▶ **Record extracts**:
-- Opening Marker --
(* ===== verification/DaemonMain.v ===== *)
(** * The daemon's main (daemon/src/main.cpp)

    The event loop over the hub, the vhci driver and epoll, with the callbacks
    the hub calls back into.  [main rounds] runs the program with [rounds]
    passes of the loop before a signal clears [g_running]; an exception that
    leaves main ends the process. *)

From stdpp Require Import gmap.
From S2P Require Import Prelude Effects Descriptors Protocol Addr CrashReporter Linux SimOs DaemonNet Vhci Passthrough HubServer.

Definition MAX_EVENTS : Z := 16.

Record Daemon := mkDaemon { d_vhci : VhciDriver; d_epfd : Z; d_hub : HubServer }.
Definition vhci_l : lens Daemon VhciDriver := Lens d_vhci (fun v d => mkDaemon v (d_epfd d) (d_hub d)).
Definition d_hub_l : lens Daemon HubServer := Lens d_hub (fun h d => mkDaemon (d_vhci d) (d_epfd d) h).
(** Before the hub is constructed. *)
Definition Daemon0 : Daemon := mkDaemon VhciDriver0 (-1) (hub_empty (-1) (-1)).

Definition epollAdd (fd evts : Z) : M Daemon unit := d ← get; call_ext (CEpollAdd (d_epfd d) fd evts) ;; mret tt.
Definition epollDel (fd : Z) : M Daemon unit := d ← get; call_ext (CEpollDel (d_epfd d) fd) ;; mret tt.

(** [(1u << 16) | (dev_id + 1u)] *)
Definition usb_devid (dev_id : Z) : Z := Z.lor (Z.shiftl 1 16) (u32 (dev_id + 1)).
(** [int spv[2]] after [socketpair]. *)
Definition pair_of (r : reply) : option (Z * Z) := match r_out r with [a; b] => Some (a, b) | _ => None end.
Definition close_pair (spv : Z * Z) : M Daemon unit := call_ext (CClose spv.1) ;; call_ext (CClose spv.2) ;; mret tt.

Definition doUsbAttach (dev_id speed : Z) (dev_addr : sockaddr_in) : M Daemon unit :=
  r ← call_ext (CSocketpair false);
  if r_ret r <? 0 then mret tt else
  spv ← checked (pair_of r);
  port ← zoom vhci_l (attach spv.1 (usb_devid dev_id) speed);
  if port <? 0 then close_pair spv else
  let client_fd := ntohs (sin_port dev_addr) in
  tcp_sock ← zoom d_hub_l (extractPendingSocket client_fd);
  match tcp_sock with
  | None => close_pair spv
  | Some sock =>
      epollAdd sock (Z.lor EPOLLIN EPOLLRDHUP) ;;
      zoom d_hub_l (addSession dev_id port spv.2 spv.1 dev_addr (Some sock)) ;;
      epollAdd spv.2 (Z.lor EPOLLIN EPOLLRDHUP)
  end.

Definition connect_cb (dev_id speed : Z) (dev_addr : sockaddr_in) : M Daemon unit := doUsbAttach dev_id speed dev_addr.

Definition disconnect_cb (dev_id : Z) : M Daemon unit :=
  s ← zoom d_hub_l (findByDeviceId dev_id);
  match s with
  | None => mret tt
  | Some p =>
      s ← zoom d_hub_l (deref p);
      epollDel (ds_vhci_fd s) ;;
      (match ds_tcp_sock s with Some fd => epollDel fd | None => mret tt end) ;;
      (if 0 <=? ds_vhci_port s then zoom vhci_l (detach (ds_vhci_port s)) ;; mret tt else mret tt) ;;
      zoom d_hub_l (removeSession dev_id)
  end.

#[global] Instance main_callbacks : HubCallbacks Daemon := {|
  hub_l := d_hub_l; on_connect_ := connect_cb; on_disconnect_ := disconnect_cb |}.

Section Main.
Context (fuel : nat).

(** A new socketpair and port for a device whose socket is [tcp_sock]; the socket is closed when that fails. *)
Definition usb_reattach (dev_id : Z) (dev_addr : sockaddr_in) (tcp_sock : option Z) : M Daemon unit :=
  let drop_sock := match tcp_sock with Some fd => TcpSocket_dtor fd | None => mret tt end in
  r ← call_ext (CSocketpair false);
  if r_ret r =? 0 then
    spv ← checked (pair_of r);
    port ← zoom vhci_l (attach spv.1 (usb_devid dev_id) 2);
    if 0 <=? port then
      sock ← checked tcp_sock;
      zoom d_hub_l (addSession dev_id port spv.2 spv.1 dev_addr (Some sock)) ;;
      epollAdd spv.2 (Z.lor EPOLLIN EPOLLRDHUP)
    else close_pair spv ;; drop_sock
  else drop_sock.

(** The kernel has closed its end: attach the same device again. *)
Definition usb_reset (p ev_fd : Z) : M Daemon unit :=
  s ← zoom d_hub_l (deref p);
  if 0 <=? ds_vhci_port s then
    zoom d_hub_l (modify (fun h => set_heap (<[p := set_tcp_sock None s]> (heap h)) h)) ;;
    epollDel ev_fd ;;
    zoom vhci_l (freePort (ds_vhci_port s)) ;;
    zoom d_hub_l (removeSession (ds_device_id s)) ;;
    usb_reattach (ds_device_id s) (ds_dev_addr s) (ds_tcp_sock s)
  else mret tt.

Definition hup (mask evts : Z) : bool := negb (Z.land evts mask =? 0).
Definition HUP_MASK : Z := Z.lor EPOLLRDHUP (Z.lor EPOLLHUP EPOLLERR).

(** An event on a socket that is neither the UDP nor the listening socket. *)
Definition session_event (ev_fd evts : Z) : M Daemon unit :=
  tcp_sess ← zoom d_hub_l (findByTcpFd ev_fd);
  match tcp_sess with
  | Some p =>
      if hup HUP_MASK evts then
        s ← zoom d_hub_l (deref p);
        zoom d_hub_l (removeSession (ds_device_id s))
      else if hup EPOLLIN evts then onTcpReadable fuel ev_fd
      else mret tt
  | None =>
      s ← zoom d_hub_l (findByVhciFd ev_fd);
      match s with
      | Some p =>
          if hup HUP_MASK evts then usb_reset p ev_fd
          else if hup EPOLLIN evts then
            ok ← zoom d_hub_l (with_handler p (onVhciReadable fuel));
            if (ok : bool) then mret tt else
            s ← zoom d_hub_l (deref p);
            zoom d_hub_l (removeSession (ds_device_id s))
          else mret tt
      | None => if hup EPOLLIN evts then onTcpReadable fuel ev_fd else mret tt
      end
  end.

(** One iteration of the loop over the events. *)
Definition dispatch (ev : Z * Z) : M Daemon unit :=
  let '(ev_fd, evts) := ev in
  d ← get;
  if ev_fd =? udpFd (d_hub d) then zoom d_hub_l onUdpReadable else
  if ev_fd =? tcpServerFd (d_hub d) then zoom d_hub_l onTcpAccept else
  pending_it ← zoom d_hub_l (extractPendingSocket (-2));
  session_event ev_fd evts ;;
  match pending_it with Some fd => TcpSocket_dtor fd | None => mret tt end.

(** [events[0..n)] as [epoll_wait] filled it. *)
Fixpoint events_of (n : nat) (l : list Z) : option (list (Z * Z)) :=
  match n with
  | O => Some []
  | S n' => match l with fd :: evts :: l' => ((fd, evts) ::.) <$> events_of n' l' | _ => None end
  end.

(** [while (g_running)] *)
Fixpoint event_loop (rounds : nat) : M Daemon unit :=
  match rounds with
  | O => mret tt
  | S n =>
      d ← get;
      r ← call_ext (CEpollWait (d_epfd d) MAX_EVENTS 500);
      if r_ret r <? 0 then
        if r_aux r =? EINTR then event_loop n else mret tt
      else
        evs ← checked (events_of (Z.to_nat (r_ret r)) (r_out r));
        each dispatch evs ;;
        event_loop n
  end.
-- Closing Marker --
▶ **What the task requires**: Once you have read the records, output each one exactly as written.

▶ **Solved exercise**:
(* ===== verification/DaemonMain.v ===== *)
(** * The daemon's main (daemon/src/main.cpp)

    The event loop over the hub, the vhci driver and epoll, with the callbacks
    the hub calls back into.  [main rounds] runs the program with [rounds]
    passes of the loop before a signal clears [g_running]; an exception that
    leaves main ends the process. *)

From stdpp Require Import gmap.
From S2P Require Import Prelude Effects Descriptors Protocol Addr CrashReporter Linux SimOs DaemonNet Vhci Passthrough HubServer.

Definition MAX_EVENTS : Z := 16.

Record Daemon := mkDaemon { d_vhci : VhciDriver; d_epfd : Z; d_hub : HubServer }.
Definition vhci_l : lens Daemon VhciDriver := Lens d_vhci (fun v d => mkDaemon v (d_epfd d) (d_hub d)).
Definition d_hub_l : lens Daemon HubServer := Lens d_hub (fun h d => mkDaemon (d_vhci d) (d_epfd d) h).
(** Before the hub is constructed. *)
Definition Daemon0 : Daemon := mkDaemon VhciDriver0 (-1) (hub_empty (-1) (-1)).

Definition epollAdd (fd evts : Z) : M Daemon unit := d ← get; call_ext (CEpollAdd (d_epfd d) fd evts) ;; mret tt.
Definition epollDel (fd : Z) : M Daemon unit := d ← get; call_ext (CEpollDel (d_epfd d) fd) ;; mret tt.

(** [(1u << 16) | (dev_id + 1u)] *)
Definition usb_devid (dev_id : Z) : Z := Z.lor (Z.shiftl 1 16) (u32 (dev_id + 1)).
(** [int spv[2]] after [socketpair]. *)
Definition pair_of (r : reply) : option (Z * Z) := match r_out r with [a; b] => Some (a, b) | _ => None end.
Definition close_pair (spv : Z * Z) : M Daemon unit := call_ext (CClose spv.1) ;; call_ext (CClose spv.2) ;; mret tt.

Definition doUsbAttach (dev_id speed : Z) (dev_addr : sockaddr_in) : M Daemon unit :=
  r ← call_ext (CSocketpair false);
  if r_ret r <? 0 then mret tt else
  spv ← checked (pair_of r);
  port ← zoom vhci_l (attach spv.1 (usb_devid dev_id) speed);
  if port <? 0 then close_pair spv else
  let client_fd := ntohs (sin_port dev_addr) in
  tcp_sock ← zoom d_hub_l (extractPendingSocket client_fd);
  match tcp_sock with
  | None => close_pair spv
  | Some sock =>
      epollAdd sock (Z.lor EPOLLIN EPOLLRDHUP) ;;
      zoom d_hub_l (addSession dev_id port spv.2 spv.1 dev_addr (Some sock)) ;;
      epollAdd spv.2 (Z.lor EPOLLIN EPOLLRDHUP)
  end.

Definition connect_cb (dev_id speed : Z) (dev_addr : sockaddr_in) : M Daemon unit := doUsbAttach dev_id speed dev_addr.

Definition disconnect_cb (dev_id : Z) : M Daemon unit :=
  s ← zoom d_hub_l (findByDeviceId dev_id);
  match s with
  | None => mret tt
  | Some p =>
      s ← zoom d_hub_l (deref p);
      epollDel (ds_vhci_fd s) ;;
      (match ds_tcp_sock s with Some fd => epollDel fd | None => mret tt end) ;;
      (if 0 <=? ds_vhci_port s then zoom vhci_l (detach (ds_vhci_port s)) ;; mret tt else mret tt) ;;
      zoom d_hub_l (removeSession dev_id)
  end.

#[global] Instance main_callbacks : HubCallbacks Daemon := {|
  hub_l := d_hub_l; on_connect_ := connect_cb; on_disconnect_ := disconnect_cb |}.

Section Main.
Context (fuel : nat).

(** A new socketpair and port for a device whose socket is [tcp_sock]; the socket is closed when that fails. *)
Definition usb_reattach (dev_id : Z) (dev_addr : sockaddr_in) (tcp_sock : option Z) : M Daemon unit :=
  let drop_sock := match tcp_sock with Some fd => TcpSocket_dtor fd | None => mret tt end in
  r ← call_ext (CSocketpair false);
  if r_ret r =? 0 then
    spv ← checked (pair_of r);
    port ← zoom vhci_l (attach spv.1 (usb_devid dev_id) 2);
    if 0 <=? port then
      sock ← checked tcp_sock;
      zoom d_hub_l (addSession dev_id port spv.2 spv.1 dev_addr (Some sock)) ;;
      epollAdd spv.2 (Z.lor EPOLLIN EPOLLRDHUP)
    else close_pair spv ;; drop_sock
  else drop_sock.

(** The kernel has closed its end: attach the same device again. *)
Definition usb_reset (p ev_fd : Z) : M Daemon unit :=
  s ← zoom d_hub_l (deref p);
  if 0 <=? ds_vhci_port s then
    zoom d_hub_l (modify (fun h => set_heap (<[p := set_tcp_sock None s]> (heap h)) h)) ;;
    epollDel ev_fd ;;
    zoom vhci_l (freePort (ds_vhci_port s)) ;;
    zoom d_hub_l (removeSession (ds_device_id s)) ;;
    usb_reattach (ds_device_id s) (ds_dev_addr s) (ds_tcp_sock s)
  else mret tt.

Definition hup (mask evts : Z) : bool := negb (Z.land evts mask =? 0).
Definition HUP_MASK : Z := Z.lor EPOLLRDHUP (Z.lor EPOLLHUP EPOLLERR).

(** An event on a socket that is neither the UDP nor the listening socket. *)
Definition session_event (ev_fd evts : Z) : M Daemon unit :=
  tcp_sess ← zoom d_hub_l (findByTcpFd ev_fd);
  match tcp_sess with
  | Some p =>
      if hup HUP_MASK evts then
        s ← zoom d_hub_l (deref p);
        zoom d_hub_l (removeSession (ds_device_id s))
      else if hup EPOLLIN evts then onTcpReadable fuel ev_fd
      else mret tt
  | None =>
      s ← zoom d_hub_l (findByVhciFd ev_fd);
      match s with
      | Some p =>
          if hup HUP_MASK evts then usb_reset p ev_fd
          else if hup EPOLLIN evts then
            ok ← zoom d_hub_l (with_handler p (onVhciReadable fuel));
            if (ok : bool) then mret tt else
            s ← zoom d_hub_l (deref p);
            zoom d_hub_l (removeSession (ds_device_id s))
          else mret tt
      | None => if hup EPOLLIN evts then onTcpReadable fuel ev_fd else mret tt
      end
  end.

(** One iteration of the loop over the events. *)
Definition dispatch (ev : Z * Z) : M Daemon unit :=
  let '(ev_fd, evts) := ev in
  d ← get;
  if ev_fd =? udpFd (d_hub d) then zoom d_hub_l onUdpReadable else
  if ev_fd =? tcpServerFd (d_hub d) then zoom d_hub_l onTcpAccept else
  pending_it ← zoom d_hub_l (extractPendingSocket (-2));
  session_event ev_fd evts ;;
  match pending_it with Some fd => TcpSocket_dtor fd | None => mret tt end.

(** [events[0..n)] as [epoll_wait] filled it. *)
Fixpoint events_of (n : nat) (l : list Z) : option (list (Z * Z)) :=
  match n with
  | O => Some []
  | S n' => match l with fd :: evts :: l' => ((fd, evts) ::.) <$> events_of n' l' | _ => None end
  end.

(** [while (g_running)] *)
Fixpoint event_loop (rounds : nat) : M Daemon unit :=
  match rounds with
  | O => mret tt
  | S n =>
      d ← get;
      r ← call_ext (CEpollWait (d_epfd d) MAX_EVENTS 500);
      if r_ret r <? 0 then
        if r_aux r =? EINTR then event_loop n else mret tt
      else
        evs ← checked (events_of (Z.to_nat (r_ret r)) (r_out r));
        each dispatch evs ;;
        event_loop n
  end.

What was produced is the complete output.